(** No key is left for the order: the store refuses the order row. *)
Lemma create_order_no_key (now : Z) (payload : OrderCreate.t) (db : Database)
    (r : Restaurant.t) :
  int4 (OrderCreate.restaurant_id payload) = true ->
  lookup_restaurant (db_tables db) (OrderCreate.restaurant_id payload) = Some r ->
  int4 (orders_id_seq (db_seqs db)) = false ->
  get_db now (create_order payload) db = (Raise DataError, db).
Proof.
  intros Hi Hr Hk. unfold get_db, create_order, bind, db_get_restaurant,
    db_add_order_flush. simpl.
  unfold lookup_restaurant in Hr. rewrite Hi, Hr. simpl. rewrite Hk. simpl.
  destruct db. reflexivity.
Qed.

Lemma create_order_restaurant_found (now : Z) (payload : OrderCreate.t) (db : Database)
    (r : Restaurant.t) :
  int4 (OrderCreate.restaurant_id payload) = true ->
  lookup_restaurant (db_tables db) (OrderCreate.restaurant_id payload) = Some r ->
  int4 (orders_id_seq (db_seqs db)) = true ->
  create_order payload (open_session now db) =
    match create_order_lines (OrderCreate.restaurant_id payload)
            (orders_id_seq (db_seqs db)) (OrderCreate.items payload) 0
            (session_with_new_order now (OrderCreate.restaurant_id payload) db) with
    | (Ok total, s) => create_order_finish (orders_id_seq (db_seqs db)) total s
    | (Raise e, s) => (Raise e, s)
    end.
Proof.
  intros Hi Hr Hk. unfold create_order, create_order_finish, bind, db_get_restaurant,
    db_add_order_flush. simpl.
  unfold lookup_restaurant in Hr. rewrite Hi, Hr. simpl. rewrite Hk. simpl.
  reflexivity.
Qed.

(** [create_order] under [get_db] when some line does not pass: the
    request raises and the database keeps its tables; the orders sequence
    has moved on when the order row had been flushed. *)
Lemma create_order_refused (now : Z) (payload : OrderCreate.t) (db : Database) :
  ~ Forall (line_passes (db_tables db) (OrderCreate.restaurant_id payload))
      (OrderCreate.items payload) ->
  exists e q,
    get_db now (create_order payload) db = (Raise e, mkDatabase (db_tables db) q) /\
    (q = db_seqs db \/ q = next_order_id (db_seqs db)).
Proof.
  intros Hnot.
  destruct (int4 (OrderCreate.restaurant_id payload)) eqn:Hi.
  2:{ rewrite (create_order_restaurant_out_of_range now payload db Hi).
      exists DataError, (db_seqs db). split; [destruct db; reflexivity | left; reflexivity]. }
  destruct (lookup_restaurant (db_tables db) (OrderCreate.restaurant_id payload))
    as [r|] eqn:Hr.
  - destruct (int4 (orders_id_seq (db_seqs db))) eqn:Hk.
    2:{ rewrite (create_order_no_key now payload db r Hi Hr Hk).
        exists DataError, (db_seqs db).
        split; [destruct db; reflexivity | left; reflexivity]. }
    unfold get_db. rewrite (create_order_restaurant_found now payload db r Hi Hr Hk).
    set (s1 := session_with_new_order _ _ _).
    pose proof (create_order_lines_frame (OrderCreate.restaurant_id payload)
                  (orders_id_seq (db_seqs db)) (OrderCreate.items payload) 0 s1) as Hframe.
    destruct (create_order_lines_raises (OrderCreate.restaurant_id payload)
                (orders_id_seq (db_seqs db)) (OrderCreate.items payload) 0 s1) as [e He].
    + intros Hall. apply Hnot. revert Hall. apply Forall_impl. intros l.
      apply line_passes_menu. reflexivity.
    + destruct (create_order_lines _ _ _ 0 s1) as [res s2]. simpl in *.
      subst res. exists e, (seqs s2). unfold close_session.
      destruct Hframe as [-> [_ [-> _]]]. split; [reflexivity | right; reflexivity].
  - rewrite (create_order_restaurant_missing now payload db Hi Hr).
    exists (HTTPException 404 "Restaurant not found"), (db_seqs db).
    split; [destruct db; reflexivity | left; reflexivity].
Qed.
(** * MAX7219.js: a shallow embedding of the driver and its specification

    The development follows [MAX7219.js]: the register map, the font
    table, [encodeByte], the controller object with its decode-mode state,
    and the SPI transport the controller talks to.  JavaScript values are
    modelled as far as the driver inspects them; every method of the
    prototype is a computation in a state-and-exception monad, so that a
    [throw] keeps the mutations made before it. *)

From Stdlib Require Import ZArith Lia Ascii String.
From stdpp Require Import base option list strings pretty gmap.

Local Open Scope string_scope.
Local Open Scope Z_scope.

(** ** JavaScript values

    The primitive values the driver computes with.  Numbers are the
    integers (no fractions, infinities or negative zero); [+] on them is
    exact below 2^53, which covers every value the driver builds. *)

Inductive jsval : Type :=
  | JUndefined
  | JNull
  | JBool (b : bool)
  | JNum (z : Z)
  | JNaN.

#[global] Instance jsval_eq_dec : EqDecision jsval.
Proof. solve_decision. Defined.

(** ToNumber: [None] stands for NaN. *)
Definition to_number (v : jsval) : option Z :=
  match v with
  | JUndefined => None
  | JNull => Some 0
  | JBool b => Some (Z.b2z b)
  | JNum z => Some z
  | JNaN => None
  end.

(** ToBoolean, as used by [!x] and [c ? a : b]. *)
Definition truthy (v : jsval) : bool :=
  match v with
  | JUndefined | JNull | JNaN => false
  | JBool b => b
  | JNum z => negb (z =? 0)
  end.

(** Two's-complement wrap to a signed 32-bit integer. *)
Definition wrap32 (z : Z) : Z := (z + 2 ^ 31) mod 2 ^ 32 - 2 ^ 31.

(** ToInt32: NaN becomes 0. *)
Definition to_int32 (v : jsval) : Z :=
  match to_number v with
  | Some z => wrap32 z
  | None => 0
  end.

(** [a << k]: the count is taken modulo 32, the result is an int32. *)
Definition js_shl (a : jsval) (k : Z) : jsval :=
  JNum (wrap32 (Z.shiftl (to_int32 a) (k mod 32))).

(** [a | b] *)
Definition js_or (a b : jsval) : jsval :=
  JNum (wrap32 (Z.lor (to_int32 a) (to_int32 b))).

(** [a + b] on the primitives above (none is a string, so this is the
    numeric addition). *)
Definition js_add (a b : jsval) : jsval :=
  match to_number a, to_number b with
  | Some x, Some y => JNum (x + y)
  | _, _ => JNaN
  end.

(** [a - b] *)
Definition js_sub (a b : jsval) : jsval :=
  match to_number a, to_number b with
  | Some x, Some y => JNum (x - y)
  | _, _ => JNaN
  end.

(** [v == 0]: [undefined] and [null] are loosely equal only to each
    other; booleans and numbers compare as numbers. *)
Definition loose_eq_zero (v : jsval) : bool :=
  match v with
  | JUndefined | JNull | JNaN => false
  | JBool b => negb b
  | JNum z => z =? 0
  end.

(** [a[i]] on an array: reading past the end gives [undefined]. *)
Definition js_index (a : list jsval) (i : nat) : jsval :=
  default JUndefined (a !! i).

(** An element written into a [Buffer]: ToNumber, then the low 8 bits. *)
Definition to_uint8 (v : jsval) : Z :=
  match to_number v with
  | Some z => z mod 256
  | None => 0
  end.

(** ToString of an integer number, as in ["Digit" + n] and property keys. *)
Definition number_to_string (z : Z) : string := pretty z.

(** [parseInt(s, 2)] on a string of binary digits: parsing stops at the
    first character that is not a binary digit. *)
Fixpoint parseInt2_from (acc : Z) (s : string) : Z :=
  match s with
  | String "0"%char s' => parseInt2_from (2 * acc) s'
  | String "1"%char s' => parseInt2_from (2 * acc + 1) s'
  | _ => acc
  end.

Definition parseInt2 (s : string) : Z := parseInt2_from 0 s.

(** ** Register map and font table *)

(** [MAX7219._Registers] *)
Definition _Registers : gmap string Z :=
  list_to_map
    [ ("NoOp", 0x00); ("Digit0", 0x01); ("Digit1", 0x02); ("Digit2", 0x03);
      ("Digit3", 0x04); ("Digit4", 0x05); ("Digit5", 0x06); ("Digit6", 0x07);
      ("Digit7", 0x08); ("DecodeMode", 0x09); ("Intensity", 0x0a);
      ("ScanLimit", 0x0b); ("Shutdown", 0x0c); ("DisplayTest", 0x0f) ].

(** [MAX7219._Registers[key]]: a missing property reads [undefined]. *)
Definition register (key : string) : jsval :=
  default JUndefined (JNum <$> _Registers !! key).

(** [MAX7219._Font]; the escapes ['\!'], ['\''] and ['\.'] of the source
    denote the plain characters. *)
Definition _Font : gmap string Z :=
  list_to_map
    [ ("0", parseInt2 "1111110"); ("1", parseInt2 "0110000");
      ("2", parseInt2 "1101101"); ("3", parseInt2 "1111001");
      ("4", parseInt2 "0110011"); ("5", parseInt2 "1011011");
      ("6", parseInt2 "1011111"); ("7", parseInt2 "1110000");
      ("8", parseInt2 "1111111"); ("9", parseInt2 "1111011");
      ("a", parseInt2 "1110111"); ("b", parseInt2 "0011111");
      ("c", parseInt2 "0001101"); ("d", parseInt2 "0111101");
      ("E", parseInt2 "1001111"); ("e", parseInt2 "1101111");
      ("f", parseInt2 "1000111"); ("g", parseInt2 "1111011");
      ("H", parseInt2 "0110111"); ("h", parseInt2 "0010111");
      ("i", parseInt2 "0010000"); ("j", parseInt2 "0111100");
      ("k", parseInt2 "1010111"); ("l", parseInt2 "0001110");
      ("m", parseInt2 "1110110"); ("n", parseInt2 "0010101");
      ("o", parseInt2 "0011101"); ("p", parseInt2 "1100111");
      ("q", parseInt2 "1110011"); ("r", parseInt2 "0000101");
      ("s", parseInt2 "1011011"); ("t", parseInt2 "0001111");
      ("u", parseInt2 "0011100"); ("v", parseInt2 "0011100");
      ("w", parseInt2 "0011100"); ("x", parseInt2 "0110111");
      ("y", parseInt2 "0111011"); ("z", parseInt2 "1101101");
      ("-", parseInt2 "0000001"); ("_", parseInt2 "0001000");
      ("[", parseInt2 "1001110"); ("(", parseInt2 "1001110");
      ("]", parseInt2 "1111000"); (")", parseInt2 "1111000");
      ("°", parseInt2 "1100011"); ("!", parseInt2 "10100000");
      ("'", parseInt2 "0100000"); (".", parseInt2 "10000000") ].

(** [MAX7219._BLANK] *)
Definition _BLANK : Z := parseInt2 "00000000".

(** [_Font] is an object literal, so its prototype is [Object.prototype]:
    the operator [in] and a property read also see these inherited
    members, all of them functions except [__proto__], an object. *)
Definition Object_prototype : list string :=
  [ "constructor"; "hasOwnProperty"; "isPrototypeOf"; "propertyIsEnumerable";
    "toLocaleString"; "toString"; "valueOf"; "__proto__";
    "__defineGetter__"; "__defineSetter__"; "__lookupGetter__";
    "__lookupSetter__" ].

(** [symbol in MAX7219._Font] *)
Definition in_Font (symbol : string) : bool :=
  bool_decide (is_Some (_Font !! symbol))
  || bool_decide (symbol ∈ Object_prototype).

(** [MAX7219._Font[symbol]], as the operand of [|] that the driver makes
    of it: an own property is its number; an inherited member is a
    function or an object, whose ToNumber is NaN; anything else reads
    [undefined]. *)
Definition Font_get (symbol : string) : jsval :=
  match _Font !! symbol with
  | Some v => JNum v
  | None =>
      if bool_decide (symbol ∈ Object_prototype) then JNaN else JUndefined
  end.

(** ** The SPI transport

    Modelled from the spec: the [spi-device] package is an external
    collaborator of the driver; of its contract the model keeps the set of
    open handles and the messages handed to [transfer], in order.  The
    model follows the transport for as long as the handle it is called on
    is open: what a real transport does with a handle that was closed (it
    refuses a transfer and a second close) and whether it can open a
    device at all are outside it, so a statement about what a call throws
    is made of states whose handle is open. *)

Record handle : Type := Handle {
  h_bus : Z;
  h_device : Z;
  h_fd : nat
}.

◆ ◆ ◆ ◆ ◆ ◆ ◆

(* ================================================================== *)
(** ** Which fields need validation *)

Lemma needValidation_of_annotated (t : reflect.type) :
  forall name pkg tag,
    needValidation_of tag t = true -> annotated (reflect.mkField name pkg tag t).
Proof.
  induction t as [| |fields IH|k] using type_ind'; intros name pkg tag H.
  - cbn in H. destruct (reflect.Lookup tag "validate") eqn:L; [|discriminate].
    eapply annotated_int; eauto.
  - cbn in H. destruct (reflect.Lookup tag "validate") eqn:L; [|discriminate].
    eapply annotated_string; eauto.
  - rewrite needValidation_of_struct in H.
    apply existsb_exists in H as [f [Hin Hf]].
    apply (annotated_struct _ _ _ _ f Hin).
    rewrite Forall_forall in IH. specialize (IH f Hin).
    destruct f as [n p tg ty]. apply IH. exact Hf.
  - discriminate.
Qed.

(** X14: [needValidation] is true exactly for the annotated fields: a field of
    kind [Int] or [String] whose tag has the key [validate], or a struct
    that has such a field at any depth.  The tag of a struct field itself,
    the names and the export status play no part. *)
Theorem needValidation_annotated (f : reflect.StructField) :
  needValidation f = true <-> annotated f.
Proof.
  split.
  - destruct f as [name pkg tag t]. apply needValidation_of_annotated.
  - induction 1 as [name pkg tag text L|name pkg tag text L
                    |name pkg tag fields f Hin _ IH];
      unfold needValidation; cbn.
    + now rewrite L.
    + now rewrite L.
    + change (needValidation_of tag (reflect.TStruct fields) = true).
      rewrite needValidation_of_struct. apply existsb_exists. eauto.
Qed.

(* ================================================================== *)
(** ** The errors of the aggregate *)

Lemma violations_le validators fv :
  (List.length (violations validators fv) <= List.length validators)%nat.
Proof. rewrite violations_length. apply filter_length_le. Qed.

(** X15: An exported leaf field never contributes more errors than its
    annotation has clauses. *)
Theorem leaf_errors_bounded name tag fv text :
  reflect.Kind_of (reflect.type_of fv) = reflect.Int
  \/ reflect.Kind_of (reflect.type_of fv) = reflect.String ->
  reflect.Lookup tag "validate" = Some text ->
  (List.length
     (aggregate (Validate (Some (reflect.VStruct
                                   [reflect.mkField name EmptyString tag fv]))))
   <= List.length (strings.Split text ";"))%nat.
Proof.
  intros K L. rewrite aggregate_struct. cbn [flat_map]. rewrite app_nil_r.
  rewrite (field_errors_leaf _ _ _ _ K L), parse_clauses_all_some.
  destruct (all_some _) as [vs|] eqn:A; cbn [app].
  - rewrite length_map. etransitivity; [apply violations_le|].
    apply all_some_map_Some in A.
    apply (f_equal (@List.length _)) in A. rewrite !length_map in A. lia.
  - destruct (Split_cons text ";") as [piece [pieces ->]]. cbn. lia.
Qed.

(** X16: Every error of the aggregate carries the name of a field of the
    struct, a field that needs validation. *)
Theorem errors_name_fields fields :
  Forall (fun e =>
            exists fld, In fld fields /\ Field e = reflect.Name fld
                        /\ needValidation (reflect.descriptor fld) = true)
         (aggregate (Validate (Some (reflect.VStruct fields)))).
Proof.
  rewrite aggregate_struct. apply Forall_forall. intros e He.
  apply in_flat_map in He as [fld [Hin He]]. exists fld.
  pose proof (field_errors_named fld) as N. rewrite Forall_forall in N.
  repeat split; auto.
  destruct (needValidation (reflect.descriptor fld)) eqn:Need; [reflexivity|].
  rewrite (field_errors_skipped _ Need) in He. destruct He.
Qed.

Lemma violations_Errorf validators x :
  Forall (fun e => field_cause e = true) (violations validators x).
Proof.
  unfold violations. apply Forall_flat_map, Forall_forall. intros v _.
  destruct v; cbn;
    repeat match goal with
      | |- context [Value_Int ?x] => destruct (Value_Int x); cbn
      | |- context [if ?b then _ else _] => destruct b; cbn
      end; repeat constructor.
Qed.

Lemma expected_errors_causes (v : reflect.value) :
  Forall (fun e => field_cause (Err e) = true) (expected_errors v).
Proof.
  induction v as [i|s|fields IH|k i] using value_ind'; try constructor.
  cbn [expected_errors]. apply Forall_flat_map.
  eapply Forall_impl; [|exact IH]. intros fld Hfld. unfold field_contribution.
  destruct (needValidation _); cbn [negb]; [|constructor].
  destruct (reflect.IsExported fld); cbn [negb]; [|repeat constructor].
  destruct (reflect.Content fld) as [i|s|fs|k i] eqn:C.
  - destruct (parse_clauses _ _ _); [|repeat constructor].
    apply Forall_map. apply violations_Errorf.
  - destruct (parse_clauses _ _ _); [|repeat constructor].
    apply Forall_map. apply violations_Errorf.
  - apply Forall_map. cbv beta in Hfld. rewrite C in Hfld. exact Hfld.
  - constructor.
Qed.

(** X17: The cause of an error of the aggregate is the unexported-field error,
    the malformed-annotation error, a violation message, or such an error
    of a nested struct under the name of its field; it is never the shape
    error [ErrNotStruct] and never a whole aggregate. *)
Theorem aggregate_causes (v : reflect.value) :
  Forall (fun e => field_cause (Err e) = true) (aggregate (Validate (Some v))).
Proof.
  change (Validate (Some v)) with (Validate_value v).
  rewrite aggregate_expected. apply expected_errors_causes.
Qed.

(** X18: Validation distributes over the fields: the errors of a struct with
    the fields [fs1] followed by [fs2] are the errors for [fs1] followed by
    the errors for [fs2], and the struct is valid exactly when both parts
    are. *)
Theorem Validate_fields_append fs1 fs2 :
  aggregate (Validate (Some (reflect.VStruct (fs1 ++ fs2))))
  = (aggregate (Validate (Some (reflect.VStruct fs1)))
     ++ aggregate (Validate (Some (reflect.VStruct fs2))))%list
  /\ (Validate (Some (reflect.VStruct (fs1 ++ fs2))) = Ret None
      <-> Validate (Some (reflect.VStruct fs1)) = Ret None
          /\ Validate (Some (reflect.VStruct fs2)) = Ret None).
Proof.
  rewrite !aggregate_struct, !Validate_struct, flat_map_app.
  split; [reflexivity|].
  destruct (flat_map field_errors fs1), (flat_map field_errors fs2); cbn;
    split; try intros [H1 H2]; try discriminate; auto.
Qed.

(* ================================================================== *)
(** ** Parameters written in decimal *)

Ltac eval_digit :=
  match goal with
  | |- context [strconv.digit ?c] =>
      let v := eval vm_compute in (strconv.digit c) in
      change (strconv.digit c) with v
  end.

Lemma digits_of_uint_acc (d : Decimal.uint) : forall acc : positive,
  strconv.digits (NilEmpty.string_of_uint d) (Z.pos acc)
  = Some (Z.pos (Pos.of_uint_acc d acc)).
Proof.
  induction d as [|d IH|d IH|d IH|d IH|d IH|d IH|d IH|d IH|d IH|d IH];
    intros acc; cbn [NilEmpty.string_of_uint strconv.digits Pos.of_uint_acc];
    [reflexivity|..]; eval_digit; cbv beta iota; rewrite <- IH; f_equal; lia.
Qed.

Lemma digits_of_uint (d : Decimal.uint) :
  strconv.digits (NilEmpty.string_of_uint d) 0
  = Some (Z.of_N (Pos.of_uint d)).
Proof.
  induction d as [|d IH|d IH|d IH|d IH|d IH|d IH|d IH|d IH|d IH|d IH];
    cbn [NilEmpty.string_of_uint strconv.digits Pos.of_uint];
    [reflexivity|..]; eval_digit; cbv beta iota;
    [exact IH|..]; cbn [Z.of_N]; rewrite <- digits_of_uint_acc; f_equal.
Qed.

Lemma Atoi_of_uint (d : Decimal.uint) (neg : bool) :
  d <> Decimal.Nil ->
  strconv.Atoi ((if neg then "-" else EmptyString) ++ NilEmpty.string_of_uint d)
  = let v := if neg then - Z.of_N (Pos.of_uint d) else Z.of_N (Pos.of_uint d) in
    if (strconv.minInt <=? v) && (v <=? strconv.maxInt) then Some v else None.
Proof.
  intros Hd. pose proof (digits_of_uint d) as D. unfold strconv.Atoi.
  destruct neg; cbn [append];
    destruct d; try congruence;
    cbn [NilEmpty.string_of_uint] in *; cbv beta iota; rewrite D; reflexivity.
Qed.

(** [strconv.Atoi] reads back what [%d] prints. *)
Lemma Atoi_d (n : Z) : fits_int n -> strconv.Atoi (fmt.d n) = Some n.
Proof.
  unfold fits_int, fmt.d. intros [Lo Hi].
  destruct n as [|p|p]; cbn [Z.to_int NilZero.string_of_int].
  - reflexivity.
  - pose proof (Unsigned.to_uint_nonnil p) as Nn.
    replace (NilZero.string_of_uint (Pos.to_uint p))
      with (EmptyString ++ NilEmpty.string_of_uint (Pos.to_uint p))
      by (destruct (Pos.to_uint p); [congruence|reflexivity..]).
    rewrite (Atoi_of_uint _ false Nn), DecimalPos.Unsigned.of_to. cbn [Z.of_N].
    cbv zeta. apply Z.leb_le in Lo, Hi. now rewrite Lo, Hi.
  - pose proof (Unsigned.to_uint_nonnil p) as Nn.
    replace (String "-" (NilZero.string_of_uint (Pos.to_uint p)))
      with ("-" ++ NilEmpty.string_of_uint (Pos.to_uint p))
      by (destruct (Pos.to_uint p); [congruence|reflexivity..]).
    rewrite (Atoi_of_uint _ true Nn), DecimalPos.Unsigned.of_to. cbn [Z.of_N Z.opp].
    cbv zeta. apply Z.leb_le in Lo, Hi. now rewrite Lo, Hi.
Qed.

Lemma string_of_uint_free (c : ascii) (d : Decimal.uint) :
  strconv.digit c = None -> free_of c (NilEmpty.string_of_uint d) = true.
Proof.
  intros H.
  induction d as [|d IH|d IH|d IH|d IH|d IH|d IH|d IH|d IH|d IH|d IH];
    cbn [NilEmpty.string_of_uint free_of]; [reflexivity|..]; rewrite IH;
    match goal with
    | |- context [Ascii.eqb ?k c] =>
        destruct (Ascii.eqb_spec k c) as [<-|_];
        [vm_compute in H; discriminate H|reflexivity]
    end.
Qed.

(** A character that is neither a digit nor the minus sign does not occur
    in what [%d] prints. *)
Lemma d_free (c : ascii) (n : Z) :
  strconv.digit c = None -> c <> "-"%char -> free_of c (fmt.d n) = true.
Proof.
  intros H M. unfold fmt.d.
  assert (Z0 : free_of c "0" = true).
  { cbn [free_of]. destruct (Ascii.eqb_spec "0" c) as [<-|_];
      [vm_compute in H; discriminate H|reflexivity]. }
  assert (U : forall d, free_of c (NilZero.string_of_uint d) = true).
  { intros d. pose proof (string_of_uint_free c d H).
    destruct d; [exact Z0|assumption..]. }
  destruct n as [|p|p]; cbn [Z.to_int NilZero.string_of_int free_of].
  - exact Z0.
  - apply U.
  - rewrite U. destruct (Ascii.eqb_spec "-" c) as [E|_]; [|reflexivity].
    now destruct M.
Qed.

◆ ◆ ◆ ◆ ◆ ◆ ◆

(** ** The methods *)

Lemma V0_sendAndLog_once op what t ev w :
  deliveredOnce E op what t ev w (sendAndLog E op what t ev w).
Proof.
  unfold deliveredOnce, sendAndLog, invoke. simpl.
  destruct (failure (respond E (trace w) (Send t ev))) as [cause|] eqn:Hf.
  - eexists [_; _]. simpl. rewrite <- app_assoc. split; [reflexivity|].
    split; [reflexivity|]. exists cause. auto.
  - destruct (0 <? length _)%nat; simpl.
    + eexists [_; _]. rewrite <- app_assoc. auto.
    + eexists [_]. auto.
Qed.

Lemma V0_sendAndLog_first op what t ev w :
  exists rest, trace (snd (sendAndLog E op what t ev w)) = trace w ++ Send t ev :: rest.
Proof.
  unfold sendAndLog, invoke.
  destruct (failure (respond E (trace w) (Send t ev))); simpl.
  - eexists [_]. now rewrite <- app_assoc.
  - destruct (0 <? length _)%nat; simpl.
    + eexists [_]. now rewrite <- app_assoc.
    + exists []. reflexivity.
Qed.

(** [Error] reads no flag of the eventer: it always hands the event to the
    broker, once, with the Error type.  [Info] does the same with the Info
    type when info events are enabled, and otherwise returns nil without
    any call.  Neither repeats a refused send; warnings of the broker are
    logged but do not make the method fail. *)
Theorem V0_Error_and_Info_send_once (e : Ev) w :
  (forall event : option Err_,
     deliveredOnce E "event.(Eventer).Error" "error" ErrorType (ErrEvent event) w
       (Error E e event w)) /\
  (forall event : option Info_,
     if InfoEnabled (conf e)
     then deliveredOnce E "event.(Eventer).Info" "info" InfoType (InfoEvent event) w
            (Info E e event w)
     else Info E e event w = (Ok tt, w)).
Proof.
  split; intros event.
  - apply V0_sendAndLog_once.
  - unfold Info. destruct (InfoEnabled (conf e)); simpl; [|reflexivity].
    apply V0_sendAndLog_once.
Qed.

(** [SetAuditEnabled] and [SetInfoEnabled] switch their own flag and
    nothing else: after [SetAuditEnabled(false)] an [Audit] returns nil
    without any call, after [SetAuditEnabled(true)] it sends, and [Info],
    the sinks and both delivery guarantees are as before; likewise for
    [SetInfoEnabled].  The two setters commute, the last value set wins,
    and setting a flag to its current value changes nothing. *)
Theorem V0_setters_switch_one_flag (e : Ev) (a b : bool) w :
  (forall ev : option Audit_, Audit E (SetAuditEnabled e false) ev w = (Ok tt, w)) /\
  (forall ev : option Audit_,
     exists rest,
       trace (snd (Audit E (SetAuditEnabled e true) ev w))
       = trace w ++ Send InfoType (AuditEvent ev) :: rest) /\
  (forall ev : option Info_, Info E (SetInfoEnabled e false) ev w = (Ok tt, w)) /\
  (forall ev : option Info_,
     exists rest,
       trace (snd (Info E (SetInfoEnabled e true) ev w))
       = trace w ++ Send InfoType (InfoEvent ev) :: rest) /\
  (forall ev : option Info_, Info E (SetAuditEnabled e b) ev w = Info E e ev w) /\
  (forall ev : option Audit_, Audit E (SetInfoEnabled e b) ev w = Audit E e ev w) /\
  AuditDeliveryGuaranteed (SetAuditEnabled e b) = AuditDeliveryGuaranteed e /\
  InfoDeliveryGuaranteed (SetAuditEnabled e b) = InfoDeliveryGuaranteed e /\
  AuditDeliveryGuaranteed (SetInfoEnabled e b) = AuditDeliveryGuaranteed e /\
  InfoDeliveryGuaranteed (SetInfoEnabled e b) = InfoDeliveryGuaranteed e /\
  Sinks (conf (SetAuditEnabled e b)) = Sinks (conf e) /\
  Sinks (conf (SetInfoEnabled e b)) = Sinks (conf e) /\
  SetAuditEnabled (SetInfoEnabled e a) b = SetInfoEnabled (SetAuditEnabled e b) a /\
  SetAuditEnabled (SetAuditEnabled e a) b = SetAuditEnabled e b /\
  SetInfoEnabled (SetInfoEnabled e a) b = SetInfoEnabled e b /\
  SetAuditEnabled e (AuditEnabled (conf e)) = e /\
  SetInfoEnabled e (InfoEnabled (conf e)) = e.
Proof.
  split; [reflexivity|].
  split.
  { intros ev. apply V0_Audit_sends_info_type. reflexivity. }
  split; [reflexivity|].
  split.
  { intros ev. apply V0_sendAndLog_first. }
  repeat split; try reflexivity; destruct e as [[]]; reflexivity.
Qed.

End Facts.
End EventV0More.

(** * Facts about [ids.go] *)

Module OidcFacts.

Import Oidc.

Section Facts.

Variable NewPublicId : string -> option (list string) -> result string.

◆ ◆ ◆ ◆ ◆ ◆ ◆

Copy out each line of the listing that contains the word "false".

  int4 (orders_id_seq (db_seqs db)) = false ->
  | JUndefined | JNull | JNaN => false
  | JUndefined | JNull | JNaN => false
    rewrite (Atoi_of_uint _ false Nn), DecimalPos.Unsigned.of_to. cbn [Z.of_N].
    nothing else: after [SetAuditEnabled(false)] an [Audit] returns nil
  (forall ev : option Audit_, Audit E (SetAuditEnabled e false) ev w = (Ok tt, w)) /\
  (forall ev : option Info_, Info E (SetInfoEnabled e false) ev w = (Ok tt, w)) /\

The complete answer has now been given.